In service integration, there can be exception conditions that do not require a messaging engine to restart, exception conditions that require an automatic restart of the messaging engine, exception conditions that are detected by explicit health monitoring and handled by the HAManager, and exception conditions that require user intervention.
A messaging engine can recover from local exceptions by an automatic restart of the messaging engine, either on its current server or on an alternative server. For example, if a messaging engine cannot connect to its data store, possibly the server in which the messaging engine runs cannot create a connection to the data store, but another server in the same cluster can. In a high availability configuration, that is, failover is enabled, the HAManager will stop and disable the messaging engine in the current server and fail over the messaging engine to a new server. The disabled messaging engine is automatically enabled after 30 seconds.

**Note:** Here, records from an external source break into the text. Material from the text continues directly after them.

(** * Purchase-request workflow: a shallow embedding of [index.tsx]

    The development follows the source file section by section:
    the JS values and objects it exchanges with the remote stores, the
    [databaseService] gateway, the notification relay, the formatting
    utilities, the purchase form, the approval and purchasing pages, the
    dashboard statistics and the [App] shell with its sidebar. *)

From Stdlib Require Import QArith Ascii String.
From stdpp Require Import gmap strings list fin_maps infinite.

Local Open Scope string_scope.
Set Warnings "-register-all".

(* ===================================================================== *)
(** ** JS values *)
(* ===================================================================== *)

(** A JSON scalar, as a field of a stored document holds it. JS numbers
    are modelled by exact rationals: every number the claims mention is a
    short decimal, and [NaN] is kept apart (see [number] below). *)
Inductive json : Type :=
  | JStr (s : string)
  | JNum (q : Q)
  | JBool (b : bool).

Global Instance Q_eq_dec : EqDecision Q.
Proof. solve_decision. Defined.

Global Instance json_eq_dec : EqDecision json.
Proof. solve_decision. Defined.

(** The value of a JS expression: reading a field an object lacks gives
    [undefined]; [null] only arises as an argument. *)
Inductive jsval : Type :=
  | Undefined
  | Null
  | Val (j : json).

(** A flat JS object, as the form, the payloads and the documents of the
    tree are. *)
Abbreviation jsobj := (gmap string json).

Definition get (o : jsobj) (k : string) : jsval :=
  match o !! k with
  | Some j => Val j
  | None => Undefined
  end.

(** [s === ''] *)
Definition is_empty (s : string) : bool :=
  match s with
  | EmptyString => true
  | String _ _ => false
  end.

(** JS truthiness ([if (v)], [!v], [Boolean(v)]). *)
Definition truthy (v : jsval) : bool :=
  match v with
  | Undefined | Null => false
  | Val (JStr s) => negb (is_empty s)
  | Val (JNum q) => negb (Qeq_bool q 0)
  | Val (JBool b) => b
  end.

(** [a || b] *)
Definition js_or (a b : jsval) : jsval := if truthy a then a else b.

(** [a === 'literal'] for a field read from an object. *)
Definition str_is (v : jsval) (lit : string) : bool :=
  match v with
  | Val (JStr s) => String.eqb s lit
  | _ => false
  end.

(** [{ ...o, k: v }] is [<[k:=v]> o]; [{ k: v, ...o }] is [o ∪ {[k:=v]}]:
    in both the later entry wins. [spread base o] is [{ ...base, ...o }]. *)
Definition spread (base o : jsobj) : jsobj := o ∪ base.

(* ===================================================================== *)
(** ** The remote stores and the effect monad *)
(* ===================================================================== *)

(** A typed field value of the attribute document store. *)
Inductive fsvalue : Type :=
  | stringValue (s : string)
  | timestampValue (s : string)
  | arrayValue (values : list fsvalue).

Abbreviation fsdoc := (gmap string fsvalue).

(** Requests the client issues, in the order it issues them. *)
Inductive call : Type :=
  | PostCompras (body : jsobj)
  | GetCompras
  | PatchCompra (id : string) (body : jsobj)
  | PatchInvoice (id : string) (fields : fsdoc)
  | GetInvoice (id : string)
  | PostRelay (body : jsobj)
  | NotifyApprovers (body : jsobj).

(** Modelled from the spec: the two remote stores and the relay are
    external services that [fetch] reaches; section 6 gives their contract.
    The document tree under [/compras] maps generated keys to documents:
    [POST] creates a child under a key the server generates, [PATCH]
    merges fields into the document at the key, [GET] of the collection
    returns the mapping, or a value the client treats as empty when there
    is no data. The attribute store holds one document of typed fields per
    invoice path. [clock] is what [new Date().toISOString()] returns;
    [net] scripts the responses to come ([false]: the response is not
    [ok]; exhausted: [ok]); a response that is not [ok] leaves the stores
    as they were. [fsMerge] tells whether the attribute store's [PATCH]
    keeps the fields the body does not mention. *)
Record World : Type := mkWorld {
  compras : gmap string jsobj;
  invoices : gmap string fsdoc;
  clock : string;
  net : list bool;
  fsMerge : bool;
  sent : list call;
}.

(** [throw new Error(msg)] *)
Inductive exn : Type := Error (msg : string).

Inductive result (A : Type) : Type :=
  | Ok (a : A)
  | Throw (e : exn).
Arguments Ok {A} a.
Arguments Throw {A} e.

Definition M (A : Type) : Type := World -> result A * World.

Definition ret {A} (a : A) : M A := fun w => (Ok a, w).
Definition throw {A} (msg : string) : M A := fun w => (Throw (Error msg), w).
Definition bind {A B} (m : M A) (k : A -> M B) : M B :=
  fun w => match m w with
           | (Ok a, w') => k a w'
           | (Throw e, w') => (Throw e, w')
           end.
(** [try { m } catch (err) { h err }] *)
Definition try_catch {A} (m : M A) (h : exn -> M A) : M A :=
  fun w => match m w with
           | (Ok a, w') => (Ok a, w')
           | (Throw e, w') => h e w'
           end.

Declare Scope js_scope.
Delimit Scope js_scope with js.
Notation "x <- m ;; k" := (bind m (fun x => k))
  (at level 100, m at next level, right associativity) : js_scope.
Notation "m ;;; k" := (bind m (fun _ => k))
  (at level 100, right associativity) : js_scope.
Local Open Scope js_scope.

Record response (A : Type) : Type := mkResponse { ok : bool; body_json : A }.
Arguments mkResponse {A} ok body_json.
Arguments ok {A} r.
Arguments body_json {A} r.

Definition now : M string := fun w => (Ok (clock w), w).

Definition log (c : call) (w : World) : World :=
  mkWorld (compras w) (invoices w) (clock w) (net w) (fsMerge w) (sent w ++ [c]).

(** The status of the next response, taken from the script. *)
Definition next_ok (w : World) : bool * World :=
  match net w with
  | [] => (true, w)
  | b :: rest =>
      (b, mkWorld (compras w) (invoices w) (clock w) rest (fsMerge w) (sent w))
  end.

Definition set_compras (c : gmap string jsobj) (w : World) : World :=
  mkWorld c (invoices w) (clock w) (net w) (fsMerge w) (sent w).

Definition set_invoices (i : gmap string fsdoc) (w : World) : World :=
  mkWorld (compras w) i (clock w) (net w) (fsMerge w) (sent w).

(** [fetch(`${FIREBASE_URL}/compras.json`, { method: 'POST', body })]:
    the response carries the generated key under [name]. *)
Definition fetch_post_compras (body : jsobj) : M (response string) :=
  fun w =>
    let '(b, w1) := next_ok (log (PostCompras body) w) in
    let key := fresh (dom (compras w1)) in
    if b then (Ok (mkResponse true key), set_compras (<[key := body]> (compras w1)) w1)
    else (Ok (mkResponse false ""), w1).

(** [fetch(`${FIREBASE_URL}/compras.json`)] *)
Definition fetch_get_compras : M (response (option (gmap string jsobj))) :=
  fun w =>
    let '(b, w1) := next_ok (log GetCompras w) in
    if b then
      (Ok (mkResponse true
             (if decide (compras w1 = ∅) then None else Some (compras w1))), w1)
    else (Ok (mkResponse false None), w1).

(** [fetch(`${FIREBASE_URL}/compras/${id}.json`, { method: 'PATCH', body })]:
    the fields of [body] are merged into the document at [id]. *)
Definition fetch_patch_compra (id : string) (body : jsobj) : M (response jsobj) :=
  fun w =>
    let '(b, w1) := next_ok (log (PatchCompra id body) w) in
    if b then
      let old := default ∅ (compras w1 !! id) in
      (Ok (mkResponse true body), set_compras (<[id := spread old body]> (compras w1)) w1)
    else (Ok (mkResponse false ∅), w1).

(** [fetch(firestorePath, { method: 'PATCH', body: { fields } })] *)
Definition fetch_patch_invoice (id : string) (fields : fsdoc) : M (response unit) :=
  fun w =>
    let '(b, w1) := next_ok (log (PatchInvoice id fields) w) in
    if b then
      let old := default ∅ (invoices w1 !! id) in
      let doc := if fsMerge w1 then fields ∪ old else fields in
      (Ok (mkResponse true tt), set_invoices (<[id := doc]> (invoices w1)) w1)
    else (Ok (mkResponse false tt), w1).

(** [fetch(firestorePath)]: a path without a document answers not [ok]. *)
Definition fetch_get_invoice (id : string) : M (response fsdoc) :=
  fun w =>
    let '(b, w1) := next_ok (log (GetInvoice id) w) in
    match invoices w1 !! id with
    | Some doc => if b then (Ok (mkResponse true doc), w1)
                  else (Ok (mkResponse false ∅), w1)
    | None => (Ok (mkResponse false ∅), w1)
    end.

(* ===================================================================== *)
(** ** DATABASE SERVICES *)
(* ===================================================================== *)

Module databaseService.

Definition addPurchaseRequest (requestData : jsobj) : M string :=
  response <- fetch_post_compras requestData ;;
  if negb (ok response) then
    throw "Falha ao enviar a solicitação de compra."
  else ret (body_json response).

(** [Object.keys(data).map(key => ({ id: key, ...data[key] }))] *)
Definition with_id (kv : string * jsobj) : jsobj :=
  spread {[ "id" := JStr kv.1 ]} kv.2.

Definition getPurchaseRequests : M (list jsobj) :=
  response <- fetch_get_compras ;;
  if negb (ok response) then
    throw "Falha ao buscar as Solicitações de compra."
  else
    match body_json response with
    | None => ret []
    | Some data => ret (with_id <$> map_to_list data)
    end.

(** The [status] parameter has type ['aprovado' | 'reprovado']. *)
Inductive decision : Type := aprovado | reprovado.

Definition decision_str (d : decision) : string :=
  match d with
  | aprovado => "aprovado"
  | reprovado => "reprovado"
  end.

(** [justification || ''] on an optional string. *)
Definition or_empty (justification : option string) : string :=
  match justification with
  | Some s => if is_empty s then "" else s
  | None => ""
  end.
(** * DataExtractor: the extraction job lifecycle of the Web Data Extractor

    A shallow embedding of the [DataExtractor] React component.  The
    revision that polls the webhook for the status of a job is modelled
    whole: [pollJobStatus], [waitForCompletion], [handleExtract] and the
    results display of the render function.  The [handleExtract] of
    [src/components/DataExtractor.tsx], which sends one request and shows
    its answer, is in the module [SingleRequest].

    The component talks to its environment (the webhook, the URL parser of
    the platform, timers, React state setters, toasts) and its polling loop
    is a [while (true)].  The handlers are therefore interaction trees over
    one event type, [effectE]; an executable interpreter, [run], gives the
    events their meaning in a [World] that scripts the answers of the
    platform and records every action in order.

    TypeScript types are erased when the component runs, so a response is
    whatever JSON value the webhook sent: the fields of [ExtractResponse]
    are read from it as JavaScript reads properties.  [JSON.stringify] and
    [JSON.parse] are modelled on JSON values whose strings hold code units
    below 256 and whose numbers are kept as text.

    Not modelled: [console.log] / [console.error] diagnostics (they are
    visible neither to the user interface nor to the network), styling and
    layout, and [handleCopy]. *)

From Stdlib Require Import String Ascii List ZArith Bool Lia DecimalString.
From ITree Require Import ITree.
Import ListNotations.
Import ITreeNotations.

Local Open Scope list_scope.
Local Open Scope itree_scope.
Local Open Scope string_scope.

Set Implicit Arguments.

(* ===================================================================== *)
(** * JavaScript values                                                   *)
(* ===================================================================== *)

(** What [response.json()] can produce.  A number is kept as the decimal
    text [Number.prototype.toString] gives it (the text [JSON.stringify]
    emits for it), so no floating-point arithmetic is involved; the text of
    zero, of either sign, is ["0"].  An object is the list of its own
    properties in enumeration order. *)
Unset Elimination Schemes.
Inductive JSON : Type :=
| JNull
| JBool (b : bool)
| JNumber (lit : string)
| JString (s : string)
| JArray (items : list JSON)
| JObject (props : list (string * JSON)).
Set Elimination Schemes.

(** A value of type [any]: [None] is [undefined]. *)
Definition JsValue : Type := option JSON.

Definition undefined : JsValue := None.
Definition null : JsValue := Some JNull.

(** A thrown value.  Everything thrown here ([new Error(..)], the
    [TypeError] of [fetch], of [new URL] and of a property read on [null],
    the [SyntaxError] of [response.json()]) is an instance of [Error]. *)
Record JsError : Type := Error { message : string }.

(** [ToBoolean]. *)
Definition truthy (v : JsValue) : bool :=
  match v with
  | None => false
  | Some JNull => false
  | Some (JBool b) => b
  | Some (JNumber lit) => negb (lit =? "0")
  | Some (JString s) => negb (s =? EmptyString)
  | Some (JArray _) => true
  | Some (JObject _) => true
  end.

(** [a || b]. *)
Definition js_or (a b : JsValue) : JsValue := if truthy a then a else b.

(** [v === 'text']. *)
Definition strict_eq_string (v : JsValue) (text : string) : bool :=
  match v with
  | Some (JString s) => s =? text
  | _ => false
  end.

Infix "===" := strict_eq_string (at level 70, no associativity).

Fixpoint lookup (name : string) (props : list (string * JSON)) : JsValue :=
  match props with
  | [] => None
  | (k, v) :: rest => if k =? name then Some v else lookup name rest
  end.

(** The message of the [TypeError] raised by a property read on [null]
    (the wording is the engine's). *)
Definition null_read_message (name : string) : string :=
  "Cannot read properties of null (reading '" ++ name ++ "')".

(** [v.name] for the property names the component reads ([success],
    [status], [data], [extract_id]): a read on [null] throws, an object
    answers with its own property, and a primitive or an array has no such
    property. *)
Definition get (v : JSON) (name : string) : JsError + JsValue :=
  match v with
  | JNull => inl (Error (null_read_message name))
  | JObject props => inr (lookup name props)
  | _ => inr None
  end.

(* ===================================================================== *)
(** * JSON.stringify                                                      *)
(* ===================================================================== *)

Definition dquote : ascii := "034"%char.
Definition backslash : ascii := "092"%char.
Definition newline : ascii := "010"%char.

Definition hex_digit (n : nat) : ascii :=
  match n with
  | 0 => "0" | 1 => "1" | 2 => "2" | 3 => "3" | 4 => "4" | 5 => "5"
  | 6 => "6" | 7 => "7" | 8 => "8" | 9 => "9" | 10 => "a" | 11 => "b"
  | 12 => "c" | 13 => "d" | 14 => "e" | _ => "f"
  end%char.

(** One code unit of [QuoteJSONString]. *)
Definition quote_char (c : ascii) : string :=
  let n := nat_of_ascii c in
  if (n =? 8)%nat then String backslash "b"
  else if (n =? 9)%nat then String backslash "t"
  else if (n =? 10)%nat then String backslash "n"
  else if (n =? 12)%nat then String backslash "f"
  else if (n =? 13)%nat then String backslash "r"
  else if (n =? 34)%nat then String backslash (String dquote EmptyString)
  else if (n =? 92)%nat then String backslash (String backslash EmptyString)
  else if (n <? 32)%nat then
    String backslash
      (String "u" (String "0" (String "0"
        (String (hex_digit (n / 16)) (String (hex_digit (n mod 16)) EmptyString)))))
  else String c EmptyString.

Fixpoint quote_chars (s : string) : string :=
  match s with
  | EmptyString => EmptyString
  | String c rest => quote_char c ++ quote_chars rest
  end.

Definition quote (s : string) : string :=
  String dquote (quote_chars s ++ String dquote EmptyString).

Fixpoint join (sep : string) (parts : list string) : string :=
  match parts with
  | [] => EmptyString
  | [p] => p
  | p :: rest => p ++ sep ++ join sep rest
  end.

(** [SerializeJSONArray] and [SerializeJSONObject] share the layout of
    their brackets. *)
Definition bracketed (gap indent : string) (opening closing : string)
    (partial : list string) : string :=
  match partial with
  | [] => opening ++ closing
  | _ =>
    if gap =? EmptyString then opening ++ join "," partial ++ closing
    else
      let inner := indent ++ gap in
      opening ++ String newline inner
        ++ join ("," ++ String newline inner) partial
        ++ String newline indent ++ closing
  end.

(** [SerializeJSONProperty] with the [gap] of the call and the current
    [indent]. *)
Fixpoint serialize (gap indent : string) (v : JSON) : string :=
  match v with
  | JNull => "null"
  | JBool true => "true"
  | JBool false => "false"
  | JNumber lit => lit
  | JString s => quote s
  | JArray items =>
    bracketed gap indent "[" "]" (map (serialize gap (indent ++ gap)) items)
  | JObject props =>
    bracketed gap indent "{" "}"
      (map (fun kv : string * JSON =>
              quote (fst kv) ++ ":"
                ++ (if gap =? EmptyString then EmptyString else " ")
                ++ serialize gap (indent ++ gap) (snd kv))
           props)
  end.

(** [JSON.stringify(v)]. *)
Definition JSON_stringify (v : JSON) : string :=
  serialize EmptyString EmptyString v.

(** [JSON.stringify(v, null, 2)]. *)
Definition JSON_stringify_2 (v : JSON) : string :=
  serialize "  " EmptyString v.

(** An object literal [{ k1: v1, ... }] as [JSON.stringify] sees it: a
    property whose value is [undefined] is left out. *)
Fixpoint object_literal (props : list (string * JsValue)) : list (string * JSON) :=
  match props with
  | [] => []
  | (k, Some v) :: rest => (k, v) :: object_literal rest
  | (_, None) :: rest => object_literal rest
  end.

(* ===================================================================== *)
(** * JSON.parse                                                          *)
(* ===================================================================== *)

(** JSON whitespace: space, tab, line feed, carriage return. *)
Definition is_ws (c : ascii) : bool :=
  let n := nat_of_ascii c in
  (n =? 32)%nat || (n =? 9)%nat || (n =? 10)%nat || (n =? 13)%nat.

Fixpoint skip_ws (s : string) : string :=
  match s with
  | EmptyString => EmptyString
  | String c rest => if is_ws c then skip_ws rest else s
  end.

Definition is_digit (c : ascii) : bool :=
  let n := nat_of_ascii c in (48 <=? n)%nat && (n <=? 57)%nat.

(** The characters a number token is made of. *)
Definition is_number_char (c : ascii) : bool :=
  is_digit c
  || (c =? "-")%char || (c =? "+")%char || (c =? ".")%char
  || (c =? "e")%char || (c =? "E")%char.

(** The longest prefix of number characters, and what follows it. *)
Fixpoint span_number (s : string) : string * string :=
  match s with
  | EmptyString => (EmptyString, EmptyString)
  | String c rest =>
    if is_number_char c
    then let (token, after) := span_number rest in (String c token, after)
    else (EmptyString, s)
  end.

Fixpoint skip_digits (s : string) : string :=
  match s with
  | EmptyString => EmptyString
  | String c rest => if is_digit c then skip_digits rest else s
  end.
(** * MT-DNN data processing and pipeline driver

    A shallow embedding of [utils_nlp/models/mtdnn/process_mtdnn.py]:
    the task registration loop of [MTDNNDataProcess] and the training and
    evaluation drivers of [MTDNNPipelineProcess], with the properties of
    the derived configuration sequences and of the log and checkpoint
    cadence. *)

From Stdlib Require Import ZArith String Ascii List Lia.
From Stdlib Require Import Floats.PrimFloat.
From stdpp Require Import base option list gmap strings fin_maps pretty.

Local Open Scope Z_scope.

(* [naive_solver] clears hypotheses it has already used up. *)
#[local] Set Warnings "-clear-no-such-hyp".

(** ** Python values and exceptions *)

(** Python [float] values are IEEE binary64; they are only stored and
    passed on by this module, never computed with. *)
Abbreviation pyfloat := PrimFloat.float.

Inductive exn : Type :=
  | AssertionError (msg : string)
  | KeyError (key : string)
  | IndexError
  | NameError (name : string)
  | ZeroDivisionError
  | ExternalError (what : string)
  | ValueError
  | OverflowError
  | TypeError.

Inductive result (A : Type) : Type :=
  | Ok (a : A)
  | Raise (e : exn).
Arguments Ok {A} a.
Arguments Raise {A} e.

(** Sequencing: an exception aborts what follows.  With these instances
    the notation [x ← m; k] reads as a statement followed by the rest of
    the block. *)
Global Instance result_ret : MRet result := λ _ a, Ok a.
Global Instance result_bind : MBind result := λ _ _ k m,
  match m with
  | Ok a => k a
  | Raise e => Raise e
  end.

(** [assert cond] *)
Definition py_assert (cond : bool) (msg : string) : result unit :=
  if cond then Ok tt else Raise (AssertionError msg).

(** [d[key]] on a dict with string keys. *)
Definition getitem {V} (d : gmap string V) (key : string) : result V :=
  match d !! key with
  | Some v => Ok v
  | None => Raise (KeyError key)
  end.

(** [d[key]] on a dict with integer keys ([pretty] renders the key for
    the exception). *)
Definition getitemZ {V} (d : gmap Z V) (key : Z) : result V :=
  match d !! key with
  | Some v => Ok v
  | None => Raise (KeyError (pretty key))
  end.

(** [key in d] *)
Definition contains `{Countable K} {V} (d : gmap K V) (key : K) : bool :=
  bool_decide (is_Some (d !! key)).

(** [l[i]] on a list; negative indices do not occur (indices come from
    [len] and [enumerate]). *)
Definition list_getitem {A} (l : list A) (i : nat) : result A :=
  match l !! i with
  | Some x => Ok x
  | None => Raise IndexError
  end.

(** [x % d] on Python integers: floor remainder, [ZeroDivisionError] on a
    zero divisor. *)
Definition py_mod (x d : Z) : result Z :=
  if d =? 0 then Raise ZeroDivisionError else Ok (x mod d).

(** [s.split(sep)[0]] for a one-character separator: the text before
    its first occurrence, the whole string when there is none. *)
Fixpoint split_head (sep : ascii) (s : string) : string :=
  match s with
  | EmptyString => EmptyString
  | String c rest =>
      if Ascii.eqb c sep then EmptyString else String c (split_head sep rest)
  end.

(** [dataset.split("_")[0]] *)
Definition split_prefix (dataset : string) : string := split_head "_" dataset.

(** [os.path.join(a, b)] on POSIX paths. *)
Definition starts_with_sep (s : string) : bool :=
  match s with
  | String c _ => Ascii.eqb c "/"%char
  | EmptyString => false
  end.

Fixpoint ends_with_sep (s : string) : bool :=
  match s with
  | EmptyString => false
  | String c EmptyString => Ascii.eqb c "/"%char
  | String _ rest => ends_with_sep rest
  end.

Definition path_join (a b : string) : string :=
  if starts_with_sep b then b
  else if (String.eqb a "" || ends_with_sep a)%bool then a +:+ b
  else a +:+ "/" +:+ b.

(** ** External collaborators at their boundary *)

(** Modelled from the spec: the enum [TaskType] of [common/types.py],
    which is not among the sources.  The spec names Classification,
    Regression and Ranking and leaves the rest open; any other member is
    [OtherTask] with its integer value.  This module only compares a task
    type with [Ranking]. *)
Inductive TaskType : Type :=
  | Classification
  | Regression
  | Ranking
  | OtherTask (code : Z).

Global Instance TaskType_eq_dec : EqDecision TaskType.
Proof. solve_decision. Defined.

(** Loss criteria, data formats and encoder types are enum members that
    are only passed through; they are carried by their integer value. *)
Abbreviation LossType := Z (only parsing).
Abbreviation DataType := Z (only parsing).
Abbreviation EncoderType := Z (only parsing).

(** The maps of [TaskDefs] read by this module. *)
Record TaskDefs : Type := {
  n_class_map : gmap string Z;
  data_type_map : gmap string DataType;
  task_type_map : gmap string TaskType;
  enable_san_map : gmap string bool;
  loss_map : gmap string LossType;
  kd_loss_map : gmap string LossType;
  dropout_p_map : gmap string pyfloat;
  global_map : gmap string (list string);
  metric_meta_map : gmap string (list Z);
}.

(** The fields of [MTDNNConfig] read or set by this module. *)
Record MTDNNConfig : Type := {
  mtl_opt : Z;
  answer_opt : Z;
  dropout_p : pyfloat;
  dropout_w : pyfloat;
  max_seq_len : Z;
  encoder_type : EncoderType;
  batch_size : Z;
  batch_size_eval : Z;
  mix_opt : Z;
  ratio : pyfloat;
  cuda : bool;
  epochs : Z;
  grad_accumulation_step : Z;
  log_per_updates : Z;
  save_per_updates : Z;
  save_per_updates_on : bool;
  use_tensor_board : bool;
  use_glue_format : bool;
  (* attributes set by [update_config]; absent before *)
  cfg_decoder_opts : option (list Z);
  cfg_task_types : option (list TaskType);
  cfg_tasks_dropout_p : option (list pyfloat);
  cfg_loss_types : option (list LossType);
  cfg_kd_loss_types : option (list LossType);
  cfg_tasks_nclass_list : option (list Z);
}.

(** ** MTDNNDataProcess

    The methods of this class are functions from the object's state to a
    result and the state after; their [logger.info] lines change nothing
    and are left out. *)

(** [generate_decoder_opt(enable_san, max_opt)] *)
Definition generate_decoder_opt (enable_san : bool) (max_opt : Z) : Z :=
  if (enable_san && (max_opt <? 3))%bool then max_opt else 0.

(** The objects this module builds from the external dataset classes.
    Their constructors only store their arguments, except that
    [MTDNNSingleTaskDataset] reads its file. *)
Record MTDNNSingleTaskDataset : Type := {
  sd_path : string;
  sd_is_train : bool;
  sd_maxlen : Z;
  sd_task_id : nat;
  sd_task_type : TaskType;
  sd_data_type : DataType;
}.

(** Keyword arguments left out of a call are [None] here: the
    constructor's defaults are not this module's business. *)
Record MTDNNCollater : Type := {
  col_is_train : option bool;
  col_dropout_w : option pyfloat;
  col_encoder_type : EncoderType;
}.

Record MTDNNMultiTaskBatchSampler : Type := {
  bs_datasets : list MTDNNSingleTaskDataset;
  bs_batch_size : Z;
  bs_mix_opt : Z;
  bs_ratio : pyfloat;
}.

(** [DataLoader(MTDNNMultiTaskDataset(datasets), batch_sampler=...,
    collate_fn=..., pin_memory=...)] *)
Record TrainDataLoader : Type := {
  tdl_dataset : list MTDNNSingleTaskDataset;
  tdl_batch_sampler : MTDNNMultiTaskBatchSampler;
  tdl_collater : MTDNNCollater;
  tdl_pin_memory : bool;
}.

(** [DataLoader(dataset, batch_size=..., collate_fn=..., pin_memory=...)] *)
Record EvalDataLoader : Type := {
  edl_dataset : MTDNNSingleTaskDataset;
  edl_batch_size : Z;
  edl_collater : MTDNNCollater;
  edl_pin_memory : bool;
}.

(** The attributes of an [MTDNNDataProcess] object that its methods
    assign or mutate. *)
Record Registry : Type := {
  config : MTDNNConfig;
  tasks : gmap string nat;
  tasks_class : gmap Z nat;
  nclass_list : list Z;
  decoder_opts : list Z;
  task_types : list TaskType;
  dropout_list : list pyfloat;
  loss_types : list LossType;
  kd_loss_types : list LossType;
}.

A messaging engine cannot detect exceptions such as a thread spinning (when the thread becomes trapped in a loop and no longer performs useful work), or a deadlock (when two threads are blocking each other), but explicit health monitoring can. The HAManager provides such monitoring, and periodically tests the health of the messaging engine. If the HAManager detects that a messaging engine that uses the data store cannot run properly, the HAManager stops and disables the messaging engine. If the messaging engine uses a file store, then the HAManager shuts down the server that is hosting the messaging engine. If the server is in a cluster, the HAManager restarts the messaging engine on an alternative server, if the policy of the messaging engine allows failover. The disabled messaging engine is automatically enabled after 30 seconds, if the messaging engine uses a data store.
A messaging engine cannot recover from global exceptions by restarting or failing over the messaging engine. For example, if the data store for a messaging engine becomes corrupted, the problem is not resolved by running the messaging engine on a different server because it encounters the same problem. If a messaging engine in this situation was to be failed over, the messaging engine would be continually failed over because it could not run in any server. There would be unwanted disruption to the cluster as servers attempted to run the messaging engine and were shut down. To avoid such a situation, if a global exception occurs, the messaging engine logs an error, stops processing messages, and is not failed over. The messaging engine cannot be restarted until you correct the global exception condition and restart the server.